La Cubaine a également dénoncé ce qu'elle considère comme «corruption» et «servilisme» autour du problème électrique et a assuré que les autorités ne veulent pas entendre les plaintes de ceux qui souffrent directement de la crise.

«En ce qui concerne ce problème, il y a de la corruption, du servilisme, mais personne ne veut écouter le peuple, cela ne les intéresse pas, car ils ne le vivent pas», a-t-il écrit.

Il a également accusé les dirigeants de vivre une réalité très différente de celle de la majorité de la population et a affirmé que cet écart est évident même dans leur apparence et leur façon de se présenter publiquement.

«Et c'est un autre exemple de la distance qui sépare le socialisme à Cuba, la vie des dirigeants comparée à celle du peuple. C'est quelque chose de tellement évident, que cela provoque l'indignation. On le voit dans la façon de parler, de s'habiller, dans les visages, dans les corps», a-t-il écrit.

«Vous vivez pendant que le peuple survit, et il est donc facile de parler de sacrifice», ajouta-t-il.

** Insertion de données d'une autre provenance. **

(** The leftmost match: the first opening tag, when a closing tag follows it. *)
Lemma exec_promise_group (text : jsstring) :
  match exec promise_here text with
  | Some (_, group) => Some group
  | None => None
  end
  = match find_first open_tag text with
    | Some (_, r1) =>
        match find_first close_tag r1 with
        | Some (W, _) => Some (trim W)
        | None => None
        end
    | None => None
    end.
Proof.
  induction text as [|c text IH].
  - reflexivity.
  - cbn [exec]. rewrite promise_here_first_close, find_first_cons.
    destruct (strip_prefix open_tag (c :: text)) as [r1|] eqn:Hopen.
    + destruct (find_first close_tag r1) as [[W r5]|] eqn:Hclose; [reflexivity|].
      rewrite IH.
      destruct (find_first open_tag text) as [[pre' r1']|] eqn:Hopen'; [|reflexivity].
      destruct (find_first close_tag r1') as [[W' r5']|] eqn:Hclose'; [|reflexivity].
      exfalso.
      apply strip_prefix_some in Hopen. apply find_first_sound in Hopen'.
      apply find_first_sound in Hclose'.
      assert (Hsuffix : exists x, r1 = x ++ r1').
      { rewrite Hopen' in Hopen.
        rewrite app_comm_cons, app_assoc in Hopen.
        apply app_eq_app in Hopen as [l [[_ Hr] | [Hlen _]]]; [eauto|].
        apply (f_equal (@List.length N)) in Hlen.
        rewrite !length_app in Hlen. simpl in Hlen. lia. }
      destruct Hsuffix as (x & ->).
      apply (@find_first_none close_tag (x ++ r1') (x ++ W') r5' Hclose).
      rewrite Hclose'. now rewrite <- app_assoc.
    + rewrite IH. destruct (find_first open_tag text) as [[pre' r1']|]; reflexivity.
Qed.

Lemma first_marker_find (text W : jsstring) :
  first_marker text W
  <-> exists pre r1 post,
        find_first open_tag text = Some (pre, r1)
        /\ find_first close_tag r1 = Some (W, post).
Proof.
  split.
  - intros (pre & post & Htext & Hfirst & Hclose).
    exists pre, (W ++ close_tag ++ post), post. split.
    + now apply find_first_unique.
    + now apply find_first_unique.
  - intros (pre & r1 & post & Hopen & Hclose).
    exists pre, post. repeat split.
    + rewrite (@find_first_sound _ _ _ _ Hopen).
      now rewrite (@find_first_sound _ _ _ _ Hclose).
    + apply (@find_first_least _ _ _ _ Hopen).
    + rewrite <- (@find_first_sound _ _ _ _ Hclose).
      apply (@find_first_least _ _ _ _ Hclose).
Qed.

(** [extractPromiseText] yields the trimmed text of the first marker. *)
Lemma extractPromiseText_first_marker (text t : jsstring) :
  extractPromiseText text = Some t <-> exists W, first_marker text W /\ t = trim W.
Proof.
  unfold extractPromiseText.
  pose proof (exec_promise_group text) as Hexec.
  split.
  - intros Hext. destruct (exec promise_here text) as [[whole group]|]; [|discriminate].
    injection Hext as <-.
    destruct (find_first open_tag text) as [[pre r1]|] eqn:Hopen; [|discriminate].
    destruct (find_first close_tag r1) as [[W post]|] eqn:Hclose; [|discriminate].
    injection Hexec as ->. exists W. split.
    + apply first_marker_find. eauto.
    + apply trim_idempotent.
  - intros (W & Hmarker & ->). apply first_marker_find in Hmarker.
    destruct Hmarker as (pre & r1 & post & Hopen & Hclose).
    rewrite Hopen, Hclose in Hexec.
    destruct (exec promise_here text) as [[whole group]|]; [|discriminate].
    injection Hexec as ->. now rewrite trim_idempotent.
Qed.

Lemma lastAssistant_most_recent (messages : list AgentMessage) (m : AgentMessage) :
  lastAssistant messages = Some m <-> most_recent_assistant messages m.
Proof.
  unfold lastAssistant, most_recent_assistant.
  induction messages as [|x messages IH] using rev_ind.
  - split; [discriminate|]. intros (before & after & Heq & _). now destruct before.
  - rewrite rev_app_distr. cbn [rev app find]. destruct (isAssistantMessage x) eqn:Hx.
    + split.
      * intros [= <-]. exists messages, []. auto.
      * intros (before & after & Heq & Hm & Hafter).
        destruct after as [|y after _] using rev_ind.
        -- apply app_inj_tail in Heq as [_ ->]. reflexivity.
        -- rewrite app_comm_cons, app_assoc in Heq. apply app_inj_tail in Heq as [_ ->].
           apply Forall_app in Hafter as [_ Hy]. inversion Hy; congruence.
    + rewrite IH. split.
      * intros (before & after & -> & Hm & Hafter).
        exists before, (after ++ [x]). repeat split; auto.
        -- now rewrite <- app_assoc.
        -- apply Forall_app. auto.
      * intros (before & after & Heq & Hm & Hafter).
        destruct after as [|y after _] using rev_ind.
        -- apply app_inj_tail in Heq as [_ ->]. congruence.
        -- rewrite app_comm_cons, app_assoc in Heq. apply app_inj_tail in Heq as [-> ->].
           apply Forall_app in Hafter as [Hafter _].
           exists before, after. auto.
Qed.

González a également mentionné l'accès au gaz, à l'eau et à la dollarisation comme d'autres exemples de politiques et de carences qui, selon lui, aggravent les différences entre les Cubains.

À la fin de son message, il a insisté sur le fait qu'il n'avait jamais vu le peuple cubain aussi divisé et a affirmé que cette fragmentation entraîne « une absence d'unité idéologique ». Il a également suggéré qu'une telle division pourrait finir par agir comme une garantie pour ceux qui gouvernent.

Ce n'est pas la première fois qu'Elizabeth González Aznar remet publiquement en question Díaz-Canel.

Au début de juillet, il lui a demandé directement pourquoi les Cubains devraient lui faire confiance et faire confiance à son gouvernement, après avoir souligné la dégradation des services de base et l'existence d'une élite qui, selon lui, vit dans des conditions très différentes de celles du reste du pays.

En août, elle a de nouveau répondu au dirigeant après que ce dernier a attribué au Parti Communiste la capacité de résistance des Cubains. Elle a alors rejeté cette interprétation et affirmé que « ce peuple résiste parce qu'il n'y a pas d'autre choix ».